> What the task requires:
Copying exactly, give the lines in the material below from the one with "po_await :: forall" to the one with "lo_lease :: forall", ends included, and nothing besides.

> Supplied information:
(** ** The store operations the runtime uses, by the part that uses them

    The methods are proved against these interfaces; the store discharges them for each
    relation of interest. *)

(** The store operations of the pump other than binding a task and routing. *)
Class PumpOps (Rel : relation DB) : Prop := {
  po_failed :: forall now id e1 e2, Preserves Rel (terminalizeWorkflow now id "failed" e1 e2);
  po_blocked :: forall now id e1 e2, Preserves Rel (terminalizeWorkflow now id "blocked" e1 e2);
  po_fail :: forall now sid id e1 e2 er, Preserves Rel (failStepAndWorkflow now sid id e1 e2 er);
  po_intent :: forall now id, Preserves Rel (recordCancellationIntent now id);
  po_cancel :: forall now sid id e, Preserves Rel (cancelStepAndWorkflow now sid id e);
  po_pause :: forall now i st e, Preserves Rel (createHumanRequestAndPause now i st e);
  po_before :: forall now sid v, Preserves Rel (setStepRevisionBefore now sid v);
  po_after :: forall now sid v, Preserves Rel (setStepRevisionAfter now sid v);
  po_revision :: forall now l v, Preserves Rel (setWorkspaceLeaseRevision now l v);
  po_await :: forall now sid ts, Preserves Rel (markStepAwaitingResult now sid ts);
  po_complete :: forall now sid o id cr c e, Preserves Rel (completeStepAndCheckpoint now sid o id cr c e);
  po_evidence :: forall now sid id v d, Preserves Rel (recordCompletionEvidence now sid id v d);
  po_stall :: forall now id r fp v, Preserves Rel (recordStallRound now id r fp v);
  po_reason :: forall now l r, Preserves Rel (setWorkspaceLeaseAcquireReason now l r);
  po_active :: forall now l b c t, Preserves Rel (markWorkspaceLeaseActive now l b c t);
  po_lease :: forall now l id n k, Preserves Rel (recordWorkspaceLeaseIntent now l id n k);
  po_released :: forall now l t, Preserves Rel (markWorkspaceLeaseReleased now l t);
  po_release :: forall now l t, Preserves Rel (requestWorkspaceLeaseRelease now l t);
}.
(** Those of the lease methods alone. *)
Class LeaseOps (Rel : relation DB) : Prop := {
  lo_reason :: forall now l r, Preserves Rel (setWorkspaceLeaseAcquireReason now l r);
  lo_active :: forall now l b c t, Preserves Rel (markWorkspaceLeaseActive now l b c t);
  lo_lease :: forall now l id n k, Preserves Rel (recordWorkspaceLeaseIntent now l id n k);
  lo_released :: forall now l t, Preserves Rel (markWorkspaceLeaseReleased now l t);
  lo_release :: forall now l t, Preserves Rel (requestWorkspaceLeaseRelease now l t);
}.
#[global] Instance pump_lease_ops (Rel : relation DB) : PumpOps Rel -> LeaseOps Rel.
Proof. by intros []. Qed.
(** Binding a task to a step. *)
Class BindOps (Rel : relation DB) : Prop := {
  bo_bind :: forall now sid t id e, Preserves Rel (bindStepTaskOnce now sid t id e);
}.
(** Starting the current step, moving to the next one, and completing. *)
Class StepOps (Rel : relation DB) (id : string) : Prop := {
  so_ensure :: forall now sid n cur e, Preserves Rel (ensureStepStarted now (next_step_input id sid n) cur e);
}.
Class AdvanceOps (Rel : relation DB) (id : string) : Prop := {
  ao_advance :: forall now e1 e2 t n cur e3, Preserves Rel (advanceWorkflow now id e1 e2 (next_step_input id t n) cur e3);
}.
Class CompleteOps (Rel : relation DB) : Prop := {
  co_completed :: forall now id e1 e2, Preserves Rel (terminalizeWorkflow now id "completed" e1 e2);
}.
(** The operations of the public methods. *)
Class StartOps (Rel : relation DB) : Prop := {
  pu_create :: forall now i c e1 e2, Preserves Rel (createWorkflowWithLifecycleEvents now i c e1 e2);
  pu_start :: forall now id e, Preserves Rel (startWorkflowDurably now id e);
  pu_answer :: forall now id v, Preserves Rel (answerHumanRequestInput now id v);
  pu_approve :: forall now id, Preserves Rel (approveHumanRequest now id);
  pu_reject :: forall now id e, Preserves Rel (rejectHumanRequestAndFailWorkflow now id e);
  pu_resume :: forall now id e, Preserves Rel (resumeWorkflowRunning now id e);
}.

(** ** The methods *)

Section Methods.
Context {E : Type} (env : Env E) (Rel : relation DB) `{!PreOrder Rel} {Hrely : Rely env Rel}.
Context {Hleases : LeaseOps Rel}.

(** Leases. *)
#[global] Instance rp_setReason (l : string) (r : option string) : RPreserves Rel (setLeaseReason env l r).
Proof. rpreserve. Qed.
#[global] Instance rp_adopt (l : WorkspaceLeaseV1) : RPreserves Rel (adopt_lease env l).
Proof. rpreserve. Qed.
#[global] Instance rp_ambiguous (lc : WorkspaceLeaseClient E) (id : string) (t : WorkspaceTarget) : RPreserves Rel (reconcileAmbiguousAcquire env lc id t).
Proof. rpreserve. Qed.
#[global] Instance rp_one (lc : WorkspaceLeaseClient E) (id : string) (t : WorkspaceTarget) : RPreserves Rel (reconcileOneLease env lc id t).
Proof. rpreserve. Qed.
#[global] Instance rp_rollback (lc : WorkspaceLeaseClient E) (ts : list WorkspaceTarget) : RPreserves Rel (rollbackAcquired env lc ts).
Proof. induction ts; cbn [rollbackAcquired]; rpreserve. Qed.
#[global] Instance rp_targets (lc : WorkspaceLeaseClient E) (id : string) (ts act : list WorkspaceTarget) : RPreserves Rel (acquire_targets env lc id ts act).
Proof. revert act. induction ts; intros act; cbn [acquire_targets]; rpreserve. Qed.
#[global] Instance rp_acquire (id : string) (spec inputs : value) : RPreserves Rel (doAcquireOrReconcile env id spec inputs).
Proof. rpreserve. Qed.
#[global] Instance rp_release_loop (n : nat) (lc : WorkspaceLeaseClient E) (node l : string) : RPreserves Rel (release_loop env n lc node l).
Proof. induction n; cbn [release_loop]; rpreserve. Qed.
#[global] Instance rp_releaseRetry (lc : WorkspaceLeaseClient E) (node l : string) : RPreserves Rel (releaseLeaseWithRetry env lc node l).
Proof. rpreserve. Qed.
#[global] Instance rp_release_all (lc : WorkspaceLeaseClient E) (b : bool) (ls : list LeaseRecord) : RPreserves Rel (release_all env lc b ls).
Proof. induction ls; cbn [release_all]; rpreserve. Qed.
#[global] Instance rp_settle (id : string) : RPreserves Rel (settleLeaseReleases env id).
Proof. rpreserve. Qed.
#[global] Instance rp_recoverReleases : RPreserves Rel (recoverLeaseReleases env).
Proof. rpreserve. Qed.
#[global] Instance rp_recover : RPreserves Rel (recoverWorkflows env).
Proof. rpreserve. Qed.

Context {Hpump : PumpOps Rel}.

#[global] Instance rp_failStep (id : string) (s : StepExecutionRecord) (m : list (string * value)) : RPreserves Rel (failStep env id s m).
Proof. rpreserve. Qed.
#[global] Instance rp_failWorkflow (id c : string) (m : list (string * value)) : RPreserves Rel (failWorkflow env id c m).
Proof. rpreserve. Qed.
#[global] Instance rp_failLimit (id l : string) : RPreserves Rel (failLimit env id l).
Proof. rpreserve. Qed.
#[global] Instance rp_blockWorkflow (id c : string) (m : list (string * value)) : RPreserves Rel (blockWorkflow env id c m).
Proof. rpreserve. Qed.
#[global] Instance rp_performCancellation (id : string) : RPreserves Rel (performCancellation env id).
Proof. rpreserve. Qed.
#[global] Instance rp_deadline (wf : WorkflowRecord) : RPreserves Rel (deadlineExceeded env wf).
Proof. rpreserve. Qed.
#[global] Instance rp_scope (id : string) (wf : WorkflowRecord) (s : StepExecutionRecord) : RPreserves Rel (buildRenderScope env id wf s).
Proof. rpreserve. Qed.
#[global] Instance rp_context (id : string) (b o : value) (t : string) (h : bool) : RPreserves Rel (buildUpdatedContext env id b o t h).
Proof. rpreserve. Qed.
#[global] Instance rp_gate (id : string) (s : StepExecutionRecord) (g : value) : RPreserves Rel (evaluatePauseGate env id s g).
Proof. rpreserve. Qed.
#[global] Instance rp_observe_loop (fuel : nat) (lc : WorkspaceLeaseClient E) (id : string) (t : WorkspaceTarget) : RPreserves Rel (observe_loop env fuel lc id t).
Proof. induction fuel; cbn [observe_loop]; rpreserve. Qed.
#[global] Instance rp_gateBefore (fuel : nat) (id : string) (s : StepExecutionRecord) (t : WorkspaceTarget) : RPreserves Rel (revisionGateBefore env fuel id s t).
Proof. rpreserve. Qed.
#[global] Instance rp_observe_after (n : nat) (lc : WorkspaceLeaseClient E) (t : WorkspaceTarget) (sid : string) : RPreserves Rel (observe_after env n lc t sid).
Proof. induction n; cbn [observe_after]; rpreserve. Qed.
#[global] Instance rp_revisionAfter (spec : value) (wf : WorkflowRecord) (s : StepExecutionRecord) : RPreserves Rel (observeRevisionAfter env spec wf s).
Proof. rpreserve. Qed.
#[global] Instance rp_await_once (wf : WorkflowRecord) (t : string) (c : Z) : RPreserves Rel (await_once env wf t c).
Proof. rpreserve. Qed.
#[global] Instance rp_awaitTask (fuel : nat) (wf : WorkflowRecord) (t : string) (c : Z) : RPreserves Rel (awaitTask env fuel wf t c).
Proof. revert c. induction fuel; intros c; cbn [awaitTask]; rpreserve. Qed.
#[global] Instance rp_resolve (fuel : nat) (id : string) (s : StepExecutionRecord) (r : AgentTaskTerminalRead) (c : Z) :
  RPreserves Rel (resolveTerminalResult env fuel id s r c).
Proof. revert r c. induction fuel; intros r c; cbn [resolveTerminalResult]; rpreserve. Qed.
#[global] Instance rp_handle (fuel : nat) (id : string) (spec : value) (s : StepExecutionRecord) (r : AgentTaskTerminalRead) :
  RPreserves Rel (handleTaskTerminal env fuel id spec s r).
Proof. rpreserve. Qed.
#[global] Instance rp_stepEvidence (s : StepExecutionRecord) : RPreserves Rel (assembleStepEvidence env s).
Proof. rpreserve. Qed.
#[global] Instance rp_latestHash (id st : string) : RPreserves Rel (latestResultContentHash env id st).
Proof. rpreserve. Qed.
#[global] Instance rp_leaseRevision (id : string) : RPreserves Rel (lease_revision env id).
Proof. rpreserve. Qed.
#[global] Instance rp_checkStall (id : string) (spec : value) (s : StepExecutionRecord) : RPreserves Rel (checkStall env id spec s).
Proof. rpreserve. Qed.
#[global] Instance rp_startStep (id st : string) (r : Z) `{!StepOps Rel id} : RPreserves Rel (startStep env id st r).
Proof. rpreserve. Qed.

#[global] Instance rp_cancelWorkflow (id : string) : RPreserves Rel (cancelWorkflow env id).
Proof. rpreserve. Qed.

(** Binding a task. *)
Context {Hbind : BindOps Rel}.
#[global] Instance rp_create_loop (fuel : nat) (id : string) (wf : WorkflowRecord) (s : StepExecutionRecord) (r : AgentTaskCreateRequest) :
  RPreserves Rel (create_loop env fuel id wf s r).
Proof. induction fuel; cbn [create_loop]; rpreserve. Qed.
#[global] Instance rp_createAndBind (fuel : nat) (id : string) (spec : value) (wf : WorkflowRecord) (s : StepExecutionRecord) :
  RPreserves Rel (createAndBindTask env fuel id spec wf s).
Proof. rpreserve. Qed.
#[global] Instance rp_ensure_task (fuel : nat) (id : string) (spec : value) (wf : WorkflowRecord) (s : StepExecutionRecord) :
  RPreserves Rel (ensure_task env fuel id spec wf s).
Proof. rpreserve. Qed.

(** Routing and the pump. *)
Context {Hcompleted : CompleteOps Rel}.
#[global] Instance rp_gateCompletion (id : string) (spec : value) (s : StepExecutionRecord) (t : string) : RPreserves Rel (gateCompletion env id spec s t).
Proof.
  unfold gateCompletion. apply rp_bind; [apply _|apply _|]. intros ev. cbv zeta.
  destruct (evaluateCompletion _ _ _); cbn [decision_outcome]; rpreserve.
Qed.
#[global] Instance rp_route (id : string) (spec : value) (s : StepExecutionRecord) `{!AdvanceOps Rel id} : RPreserves Rel (routeAndAdvance env id spec s).
Proof.
  unfold routeAndAdvance. destruct (output_obj s) as [out|]; [|rpreserve].
  destruct (selectEdge spec (st_step s) out (st_round s)) as [[] t k| |] eqn:Es; [|rpreserve..].
  cbv zeta. destruct (selectEdge_terminal _ _ _ _ _ _ Es) as [-> | [-> | ->]].
  - change (patched (terminalTargetToStatus "$complete") "") with "completed". rpreserve.
  - change (patched (terminalTargetToStatus "$failed") "") with "failed". rpreserve.
  - change (patched (terminalTargetToStatus "$blocked") "") with "blocked". rpreserve.
Qed.
#[global] Instance rp_driveStep (fuel : nat) (id : string) `{!StepOps Rel id, !AdvanceOps Rel id} : RPreserves Rel (driveStep env fuel id).
Proof. rpreserve. Qed.
#[global] Instance rp_drive (turns fuel : nat) (id : string) `{!StepOps Rel id, !AdvanceOps Rel id} : RPreserves Rel (driveWorkflow env turns fuel id).
Proof. induction turns; cbn [driveWorkflow]; rpreserve. Qed.
#[global] Instance rp_run (turns fuel : nat) (id : string) `{!StepOps Rel id, !AdvanceOps Rel id} : RPreserves Rel (runWorkflow env turns fuel id).
Proof. rpreserve. Qed.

> Response to this exercise:
  po_await :: forall now sid ts, Preserves Rel (markStepAwaitingResult now sid ts);
  po_complete :: forall now sid o id cr c e, Preserves Rel (completeStepAndCheckpoint now sid o id cr c e);
  po_evidence :: forall now sid id v d, Preserves Rel (recordCompletionEvidence now sid id v d);
  po_stall :: forall now id r fp v, Preserves Rel (recordStallRound now id r fp v);
  po_reason :: forall now l r, Preserves Rel (setWorkspaceLeaseAcquireReason now l r);
  po_active :: forall now l b c t, Preserves Rel (markWorkspaceLeaseActive now l b c t);
  po_lease :: forall now l id n k, Preserves Rel (recordWorkspaceLeaseIntent now l id n k);
  po_released :: forall now l t, Preserves Rel (markWorkspaceLeaseReleased now l t);
  po_release :: forall now l t, Preserves Rel (requestWorkspaceLeaseRelease now l t);
}.
(** Those of the lease methods alone. *)
Class LeaseOps (Rel : relation DB) : Prop := {
  lo_reason :: forall now l r, Preserves Rel (setWorkspaceLeaseAcquireReason now l r);
  lo_active :: forall now l b c t, Preserves Rel (markWorkspaceLeaseActive now l b c t);
  lo_lease :: forall now l id n k, Preserves Rel (recordWorkspaceLeaseIntent now l id n k);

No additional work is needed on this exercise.